Nothing that his government does, or will do, can reduce the stature of Abiola in the collective memory and history of progressive forces, in Nigeria and beyond. By refusing to do the right thing, this government only consolidates the image of its leadership as one that is in dire need of a broad mind; by refusing to affirm Abiola’s sacrifice, this government further underscores the fact that, at the end of the day, it is an historic error.
In a country that has grown so depressingly habituated to bad governance and ill-mannered, even maniacal, leadership, associating with a popular leader that never was cannot but be a plus for any sitting president. After this year, despite the value of the calls – as a reminder to the depressing absence of valuable leadership in the land – the democratic elements should persuade themselves to stop asking this government to give honour to a man who more than deserves it. The government has already chosen the kind of people it will ‘honour’, many of them knaves which the government then turns round to arrest and prosecute (briefly) for astonishing graft.
What it clear is that some June 12 in the future, when the term of this unpopular, ineffective, resentful and resented government has ended, and when the terms of similarly inclined governments have ended, the people will be able to celebrate their June 12. It will be at that moment when all the progressive and nation-affirming tendencies across Nigeria have triumphed over the ossified, nation-destroying cabals that have run Nigeria up till now. At that precise moment in history, the direction of our national life will not be subsumed under the personal egos of small-minded leaders.
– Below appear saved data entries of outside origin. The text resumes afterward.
(** * Weather advisor service: the request orchestrator

    A shallow embedding of the [advisor] package (its two source variants)
    and the properties of its unary path [getAdvice] and its streaming path
    [StreamAdvice].

    The collaborators the package calls but does not implement (the HTTP
    client behind the geocoder, the weather service, the generative model,
    the gRPC stream and the Prometheus metrics) are an interface over an
    abstract world; every call to one of them is also logged as an event,
    so that "the generator is never called" or "exactly one outcome is
    counted" are statements about the log of a run. *)

From Stdlib Require Import String Ascii List ZArith Lia Bool DecimalString SpecFloat.
Import ListNotations.
Open Scope string_scope.

(** ** The Go library functions the package uses *)

Module GoLib.

(** A Go [error] is modelled by its message, the only thing the package
    ever reads from one ([%v] and [err.Error()]). *)
Definition error : Type := string.

(** Go's two-valued returns [(v, err)], of which exactly one is set. *)
Inductive result (A : Type) : Type :=
| Ok (a : A)
| Err (e : error).
Arguments Ok {A} a.
Arguments Err {A} e.

Definition is_err {A} (r : result A) : bool :=
  match r with Ok _ => false | Err _ => true end.

(** [strings.Join]. *)
Definition Join (elems : list string) (sep : string) : string :=
  String.concat sep elems.

(** [strings.Contains]. *)
Fixpoint Contains (s substr : string) : bool :=
  String.prefix substr s
  || match s with
     | EmptyString => false
     | String _ rest => Contains rest substr
     end.

(** Decimal rendering of an integer, as [%d] prints it. *)
Definition itoa (n : Z) : string := NilZero.string_of_int (Z.to_int n).

(** A [float64] is its IEEE 754 datum. *)
Definition float64 : Type := spec_float.

Definition round_half_even (num den : Z) : Z :=
  let q := (num / den)%Z in
  match (2 * (num mod den) ?= den)%Z with
  | Lt => q
  | Gt => (q + 1)%Z
  | Eq => if Z.even q then q else (q + 1)%Z
  end.

(** The magnitude [m * 2^e] in tenths, rounded to nearest, ties to even:
    the digits [strconv] keeps for the ['f'] format with precision 1. *)
Definition tenths (m : positive) (e : Z) : Z :=
  if (0 <=? e)%Z then (Z.pos m * 2 ^ e * 10)%Z
  else round_half_even (Z.pos m * 10) (2 ^ (- e)).

(** [%.1f]. *)
Definition format_f1 (f : float64) : string :=
  match f with
  | S754_nan => "NaN"
  | S754_infinity s => if s then "-Inf" else "+Inf"
  | S754_zero s => (if s then "-" else "") ++ "0.0"
  | S754_finite s m e =>
      let n := tenths m e in
      (if s then "-" else "") ++ itoa (n / 10) ++ "." ++ itoa (n mod 10)
  end.

(** The operands of a [fmt.Sprintf] / [fmt.Errorf] call. *)
Inductive arg : Type :=
| AString (s : string)
| AInt (n : Z)
| AFloat (f : float64)
| AError (e : error).

Definition bad_verb : string := "%!(BADVERB)".

(** [fmt.Sprintf], for the verbs the package uses: [%s], [%d], [%v],
    [%.1f] and [%%]. Every other byte of the format is copied. A verb
    that does not fit its operand, which no call of the package has,
    is rendered as [bad_verb]. *)
Fixpoint Sprintf (format : string) (args : list arg) {struct format} : string :=
  match format with
  | EmptyString => EmptyString
  | String c rest =>
      if negb (Ascii.eqb c "%") then String c (Sprintf rest args)
      else
        match rest with
        | EmptyString => bad_verb
        | String v rest1 =>
            if Ascii.eqb v "%" then String "%" (Sprintf rest1 args)
            else if Ascii.eqb v "s" then
              match args with
              | AString s :: args' => s ++ Sprintf rest1 args'
              | _ => bad_verb
              end
            else if Ascii.eqb v "d" then
              match args with
              | AInt n :: args' => itoa n ++ Sprintf rest1 args'
              | _ => bad_verb
              end
            else if Ascii.eqb v "v" then
              match args with
              | AError e :: args' => e ++ Sprintf rest1 args'
              | AString s :: args' => s ++ Sprintf rest1 args'
              | AInt n :: args' => itoa n ++ Sprintf rest1 args'
              | _ => bad_verb
              end
            else if Ascii.eqb v "." then
              match rest1 with
              | String p (String f rest2) =>
                  if Ascii.eqb p "1" && Ascii.eqb f "f" then
                    match args with
                    | AFloat x :: args' => format_f1 x ++ Sprintf rest2 args'
                    | _ => bad_verb
                    end
                  else bad_verb
              | _ => bad_verb
              end
            else bad_verb
        end
  end.

(** [fmt.Errorf]: the error whose message is the formatted string. *)
Definition Errorf (format : string) (args : list arg) : error :=
  Sprintf format args.

Definition hex_digit (n : N) : ascii :=
  if (n <? 10)%N then ascii_of_N (48 + n) else ascii_of_N (55 + n).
We will reach across and even beyond the River Niger to proclaim and affirm that we are a great and proud people, who had for long been held back by a perilous leadership in khaki, babariga and agbada, as we proclaimed in 1993. Under such a new national resolve, the name of the true symbols of our national-becoming, like Moshood Kashimawo Abiola, will be proclaimed above the name of the current pretenders to popular mandate. Some June 12 – for sure!